Shadowspawn – The Biology of Disbelief

Chris Cleo investigates the new release from the Danish Death Thrashers.. here’s what he thinks: –

Returning with a second full-length effort are Denmark’s Shadowspawn, offering ten new tracks as the follow-up to 2017’s ‘Hope Lies Dormant’.  While certainly not the biology of death-thrash as we may have known it circa ‘92, a healthy forty-one minute offering of Shadowspawn’s own pummelling yet murky signature variety of death-thrash is here to ooze from your speakers releasing in mid-April.  Those who are familiar with the atmosphere of a Shadowspawn release will instantly be familiar with the simplistic yet chunky groove riffs and huge cavernous vocals and I am pleased to say that this is a definite step up in terms of quality.

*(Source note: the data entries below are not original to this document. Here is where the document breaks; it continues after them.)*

(** C4: when a pipeline runs in a parentless context,
    [_coerce_pipeline_outputs] forces every output before the executor
    goes on: a deferred handle is replaced by what its computation
    resolved to, and in a collection (a [dict] or a [list] as well) every
    element that is a deferred handle is; these are the only changes, the
    handles are forced in order, one [result()] each, and every output
    handed on is fully resolved.  It returns in no other way: whenever it
    returns, every output could be forced and what it returns is these
    forced outputs.  The executor checks and aliases the forced outputs,
    so what it returns to the caller is fully resolved as well.  In a context with a parent nothing is forced: the outputs come
    back as they were (a [dict] or [list] wrapped as a collection),
    deferred handles included, and the world is untouched. *)
Theorem root_pipeline_outputs_are_resolved :
  forall (ctx : Context) (outputs : list value),
    (_parent ctx = None ->
     forall w : World,
       forallb (forceable w) outputs = true ->
       _coerce_pipeline_outputs ctx outputs w
       = (Return (map (forced w) outputs),
          with_events w (map EResolve (flat_map forced_handles outputs)))
       /\ Forall (fun x => fully_resolved x = true) (map (forced w) outputs))
    /\ (_parent ctx = None ->
        forall (w w' : World) (coerced : list value),
          _coerce_pipeline_outputs ctx outputs w = (Return coerced, w') ->
          forallb (forceable w) outputs = true
          /\ coerced = map (forced w) outputs
          /\ w' = with_events w (map EResolve (flat_map forced_handles outputs))
          /\ Forall (fun x => fully_resolved x = true) coerced)
    /\ (_parent ctx = None ->
        forall (self : Action) (view_args : keywords)
               (output_types : list (string * QType)) (provenance : Provenance)
               (w w1 : World) (returned : value),
          _callable self (PipelineFrame ctx) view_args w = (Return returned, w1) ->
          tuplize returned = outputs ->
          forallb (forceable w1) outputs = true ->
          Pipeline_callable_executor_ self ctx view_args output_types provenance w
          = (if negb (List.length outputs =? List.length output_types)%nat then
               raise (TypeError (outputs_msg (List.length outputs)
                                             (List.length output_types)))
             else
               bind (check_results (map (forced w1) outputs)) (fun _ =>
               bind (alias_outputs ctx provenance
                       (combine (map (forced w1) outputs) output_types))
                    (fun results =>
               if negb (List.length results =? List.length (declared_outputs self))%nat
               then raise (ValueError
                             (callable_outputs_msg (List.length results)
                                (List.length (declared_outputs self))))
               else ret results)))
              (with_events w1 (map EResolve (flat_map forced_handles outputs))))
    /\ (_parent ctx = None ->
        forall (self : Action) (view_args : keywords)
               (output_types : list (string * QType)) (provenance : Provenance)
               (w w' : World) (results : list value),
          Pipeline_callable_executor_ self ctx view_args output_types provenance w
          = (Return results, w') ->
          Forall (fun x => fully_resolved x = true) results)
    /\ (forall parent : Context,
          _parent ctx = Some parent ->
          forall w : World,
            _coerce_pipeline_outputs ctx outputs w
            = (Return (map as_collection outputs), w)).
Proof.
  intros ctx outputs.
  assert (Hcoerce : _parent ctx = None ->
            forall (outputs : list value) (w w' : World) (coerced : list value),
              _coerce_pipeline_outputs ctx outputs w = (Return coerced, w') ->
              List.length coerced = List.length outputs
              /\ Forall (fun x => fully_resolved x = true) coerced).
  { intros Hroot. unfold _coerce_pipeline_outputs. clear outputs.
    intros outputs.
    induction outputs as [| x outputs IH]; simpl; intros w w' coerced H.
    - inversion H. split; [reflexivity | constructor].
    - apply bind_inv in H. destruct H as (v & w1 & Hv & H).
      apply bind_inv in H. destruct H as (vs & w2 & Hvs & H).
      inversion H; subst. destruct (IH _ _ _ Hvs) as [Hlen Hall].
      split; [simpl; now rewrite Hlen |].
      constructor; [| exact Hall].
      eapply coerce_root_output_resolved; eassumption. }
  split; [| split; [| split; [| split]]].
  - intros Hroot w Hall. split.
    + now apply coerce_root_outputs_forced.
    + apply Forall_forall. intros y Hy.
      apply in_map_iff in Hy. destruct Hy as (x & <- & Hx).
      apply forced_is_resolved.
      rewrite forallb_forall in Hall. now apply Hall.
  - intros Hroot w w' coerced H.
    pose proof (coerce_root_outputs_return_forceable ctx outputs Hroot _ _ _ H) as Hall.
    rewrite (coerce_root_outputs_forced ctx outputs Hroot w Hall) in H.
    inversion H as [[Hcoerced Hw]].
    split; [exact Hall |]. split; [reflexivity |]. split; [reflexivity |].
    apply Forall_forall. intros y Hy.
    apply in_map_iff in Hy. destruct Hy as (x & <- & Hx).
    apply forced_is_resolved.
    rewrite forallb_forall in Hall. now apply Hall.
  - intros Hroot self view_args output_types provenance w w1 returned
           Hcall Htuple Hall.
    unfold Pipeline_callable_executor_.
    rewrite (bind_Return _ _ _ _ _ Hcall). rewrite Htuple.
    rewrite (bind_Return _ _ _ _ _ (coerce_root_outputs_forced ctx outputs Hroot w1 Hall)).
    rewrite length_map. reflexivity.
  - intros Hroot self view_args output_types provenance w w' results H.
    unfold Pipeline_callable_executor_ in H.
    apply bind_inv in H. destruct H as (returned & w1 & _ & H).
    apply bind_inv in H. destruct H as (coerced & w2 & Hco & H).
    destruct (Hcoerce Hroot _ _ _ _ Hco) as [_ Hall].
    destruct (negb (List.length coerced =? List.length output_types)%nat);
      [discriminate H |].
    apply bind_inv in H. destruct H as (u & w3 & _ & H).
    apply bind_inv in H. destruct H as (rs & w4 & Hrs & H).
    destruct (negb (List.length rs =? List.length (declared_outputs self))%nat);
      [discriminate H |].
    inversion H; subst.
    eapply alias_outputs_resolved; [| exact Hrs].
    apply Forall_combine_fst. exact Hall.
  - intros parent Hparent w. unfold _coerce_pipeline_outputs.
    apply mapM_pure. intros x _.
    eapply coerce_nested_output_untouched. exact Hparent.
Qed.
(* ===== verification/_CoqProject ===== *)
-Q . S2P
Prelude.v
RustStr.v
BTree.v
Types.v
Workflow.v
Structure.v
Topology.v
Cycle.v
Validation.v
Capability.v
Errors.v
Contract.v
Json.v
Context.v
Message.v
Metadata.v
MetadataJson.v
MetadataSink.v
Rules.v
RuleEval.v
Channel.v
Ports.v
PortsSpec.v
Traffic.v
RuleContract.v
RuleNode.v
RuleDeployment.v
Wiring.v
Engine.v
Runtime.v
RuntimeEntry.v
Format.v
FormatSpec.v
BatchNode.v
EngineRun.v
NodeSystem.v
OneShot.v
RunInvariant.v
RunCompletes.v
RunEnds.v
Introspection.v
IntrospectRules.v
Wasm.v
WasmSpec.v
WasmRules.v
RulesGuest.v
WasmRulesSpec.v
WasmRuleNode.v
FsWatcher.v
CliNode.v
Cli.v
CliExplain.v
CliSchema.v
CliRun.v
CliInspect.v
CliRunSpec.v
CliSystem.v
CliCompletes.v
RuleSystem.v
RuleRun.v
TestKit.v
GuestAlloc.v
UppercaseGuest.v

The standout improvement is the attention and maturity shown in terms of songwriting.  With the ever-standard chaotic riff salad of a death metal structural arrangement thrown in every now and then combined with the one less track when compared to the first full-length, it is extremely noticeable how much better ‘The Biology of Disbelief’ flows as an album.  While the ‘Hope Lies Dormant’ was far easier to stomach in chunks, Shadowspawn’s sophomore album is a more coherent collection of songs, where the tracklist leans simpler songs against their more complex counterparts.  With the majority of the songs having recognisable sections and simpler arrangements, and while this shouldn’t be mistaken for a Stock, Aitken and Waterman attempt to churn out top 40 hits, this maturity and attention to songwriting over balls-to-the-wall crazy approach could be what turns listeners who may not have fully grasped the debut back around.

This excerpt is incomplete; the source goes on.